- Exercise details -
Given the entries that follow, write out exactly the lines starting at the one containing "assert (Hi : jat" and ending at the one containing "unfold at_string. by rewrite Hm, Hi, He.", both ends included, and only those.

[Input records Boundary: Start]

(** The fields that correlate a status with a request. *)
Definition correlation_fields : list string := ["requestId"; "producerEpoch"; "sequence"]%string.
Fixpoint correlated (fields : list string) (request status : Json) : res unit :=
  match fields with
  | [] => Ok tt
  | k :: fields' =>
    r ← jat k request; rc ← canonical r; s ← jat k status; sc ← canonical s;
    if String.eqb rc sc then correlated fields' request status
    else Err (InvalidArgument "UNCORRELATED_STATUS")
  end.
Definition advisory_fact (m : Metadata) (request status : Json) (now : Z) : res Json :=
  _ ← validate_gateway_status status;
  version ← at_string "serviceVersion" request;
  if negb (String.eqb (service_version m) version) then Err (InvalidArgument "ADVISORY_PROVENANCE_INVALID")
  else
    _ ← correlated correlation_fields request status;
    st ← at_string "state" status;
    bad ← (if String.eqb st "APPLIED" then op ← at_string "operation" request; Ok (negb (String.eqb op "SET"))
           else if String.eqb st "CLEARED" then op ← at_string "operation" request; Ok (negb (String.eqb op "CLEAR"))
           else Ok false);
    if (bad : bool) then Err status_invalid else
    msg ← base m "TIRE_ADVISORY_FACT";
    msg ← copy_fields correlation_fields request msg;
    t ← utc_timestamp now;
    let msg := obj_set "recordedAt" (JString t) (obj_set "gatewayState" (JString st) msg) in
    did ← jat "decisionId" request; op ← jat "operation" request; rc ← jat "reasonCode" request;
    ia ← jat "issuedAt" request; ea ← jat "expiresAt" request;
    gr ← jat "reason" status; go ← jat "gatewayObservedAt" status;
    ar ← jat "activeRecommendation" status; ac ← jat "activeReasonCode" status;
    au ← jat "activeUntil" status;
    let content := obj_of
      [("assessmentId", did); ("operation", op); ("reasonCode", rc); ("issuedAt", ia); ("expiresAt", ea);
       ("gatewayReason", gr); ("gatewayObservedAt", go); ("activeRecommendation", ar);
       ("activeReasonCode", ac); ("activeUntil", au)]%string in
    o ← object request;
    content ← (if obj_count "recommendation" o
               then r ← jat "recommendation" request; Ok (obj_set "recommendation" r content)
               else Ok content);
    wrap msg (JObject content).

(** ** Lemmas *)

Lemma jat_object k o : jat k (JObject o) = of_option OutOfRange (obj_find k o).
Proof. reflexivity. Qed.
Lemma jat_Ok k j v : jat k j = Ok v <-> exists o, j = JObject o /\ obj_find k o = Some v.
Proof.
  unfold jat. split.
  - intros H. apply bind_Ok in H as (o & Ho & H). apply of_option_Ok in H. destruct j; try done.
    injection Ho as ->. eauto.
  - intros (o & -> & H). unfold obj_at. cbn [object mbind res_mbind]. by rewrite H.
Qed.
Lemma obj_set_string k v o j : obj_find k (obj_set k (JString v) o) = Some j -> j = JString v.
Proof. rewrite find_set_eq. congruence. Qed.

(** The content hash of a message is the hash of its content's canonical text. *)
Definition sealed (msg : Json) : Prop :=
  exists content c, jat "content" msg = Ok content /\ canonical content = Ok c /\
    at_string "contentSha256" msg = Ok (sha256_hex c).
Lemma wrap_Ok message content j :
  wrap message content = Ok j ->
  sealed j /\ jat "content" j = Ok content /\
  forall k, k <> "content"%string -> k <> "contentSha256"%string ->
    jat k j = of_option OutOfRange (obj_find k message).
Proof.
  unfold wrap. intros H. apply bind_Ok in H as (c & Hc & H). injection H as <-.
  assert (E : jat "content" (JObject (obj_set "contentSha256" (JString (sha256_hex c))
    (obj_set "content" content message))) = Ok content).
  { apply jat_Ok. eexists. split; [done|]. rewrite find_set_ne by done. apply find_set_eq. }
  split_and!; [|done|].
  - exists content, c. split_and!; [done|done|]. apply at_string_Ok. eexists. split; [done|]. apply find_set_eq.
  - intros k H1 H2. rewrite jat_object, !find_set_ne by done. done.
Qed.

(** Where [base] puts the fields the two schemas share. *)
Lemma base_find m type o k :
  base m type = Ok o ->
  ~ k ∈ ["schemaVersion"; "contractVersion"; "serviceArtifactSha256"; "serviceInstance"]%string ->
  obj_find k o = obj_find k
    [("messageType", JString type); ("unitSystemUid", JString (unit_system_uid m));
     ("unitRole", JString (unit_role m)); ("serviceVersion", JString (service_version m));
     ("vdpContractVersion", JString (vdp_contract_version m));
     ("vdpContractSha256", JString (vdp_contract_sha256 m))]%string.
Proof.
  intros H Hk. rewrite !not_elem_of_cons in Hk. destruct Hk as (N1 & N2 & N3 & N4 & _).
  assert (F : forall l, obj_find k (("schemaVersion", JInt 1) :: ("contractVersion", JString "1.0.0") :: l)%string = obj_find k l).
  { intros l. cbn [obj_find]. apply String.eqb_neq in N1, N2. by rewrite N1, N2. }
  assert (G : forall v l, obj_find k (("serviceArtifactSha256", v) :: l)%string = obj_find k l).
  { intros v l. cbn [obj_find]. apply String.eqb_neq in N3. by rewrite N3. }
  assert (E : forall l, obj_find k (obj_of l) = obj_find k l) by (intros; apply find_obj_of).
  unfold base in H. cbn zeta in H. destruct (service_instance m).
  - apply bind_Ok in H as (? & _ & H). apply bind_Ok in H as (t & _ & H).
    apply bind_Ok in H as (si & _ & H). apply Ok_inj in H as <-.
    rewrite find_emplace, find_erase_ne, !find_set_ne, E, F by done.
    apply String.eqb_neq in N4. rewrite N4. cbn [obj_find]. apply String.eqb_neq in N3. rewrite N3.
    repeat case_code; done.
  - injection H as <-. rewrite E, F. cbn [obj_find]. apply String.eqb_neq in N3. by rewrite N3.
Qed.

Lemma assessment_message_Ok m a e model j :
  assessment_message m a e model = Ok j ->
  sealed j /\ jat "content" j = Ok (assessment_content a) /\ is_uuid (ep_id e) = true /\
  exists id, uuid_v5 assessment_namespace [unit_system_uid m; ep_id e; model] = Ok id /\
    at_string "assessmentId" j = Ok id /\ at_string "sourceExerciseId" j = Ok (ep_id e) /\
    at_string "messageType" j = Ok "TIRE_HEALTH_ASSESSMENT"%string /\
    jat "unitSystemUid" j = Ok (JString (unit_system_uid m)) /\
    jat "assessmentId" j = Ok (JString id).
Proof.
  unfold assessment_message. destruct (_ || _) eqn:E0; [done|]. intros H. b2p.
  apply bind_Ok in H as (msg & Hb & H). apply bind_Ok in H as (id & Hid & H).
  apply bind_Ok in H as (t & _ & H). apply wrap_Ok in H as (Hs & Hc & Hk).
  split_and!; [done..|]. exists id.
  assert (Hm : jat "messageType" j = Ok (JString "TIRE_HEALTH_ASSESSMENT")).
  { rewrite Hk, !find_set_ne by done. rewrite (base_find _ _ _ _ Hb) by set_solver. done. }
  assert (Hu : jat "unitSystemUid" j = Ok (JString (unit_system_uid m))).
  { rewrite Hk, !find_set_ne by done. rewrite (base_find _ _ _ _ Hb) by set_solver. done. }
  assert (Hi : jat "assessmentId" j = Ok (JString id)).
  { rewrite Hk, !(find_set_ne "assessmentId") by done. by rewrite find_set_eq. }
  assert (He : jat "sourceExerciseId" j = Ok (JString (ep_id e))).
  { rewrite Hk, !(find_set_ne "sourceExerciseId") by done. by rewrite find_set_eq. }
  unfold at_string. by rewrite Hm, Hi, He.
Qed.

[Input records Boundary: End]

- Result of this task -
  assert (Hi : jat "assessmentId" j = Ok (JString id)).
  { rewrite Hk, !(find_set_ne "assessmentId") by done. by rewrite find_set_eq. }
  assert (He : jat "sourceExerciseId" j = Ok (JString (ep_id e))).
  { rewrite Hk, !(find_set_ne "sourceExerciseId") by done. by rewrite find_set_eq. }
  unfold at_string. by rewrite Hm, Hi, He.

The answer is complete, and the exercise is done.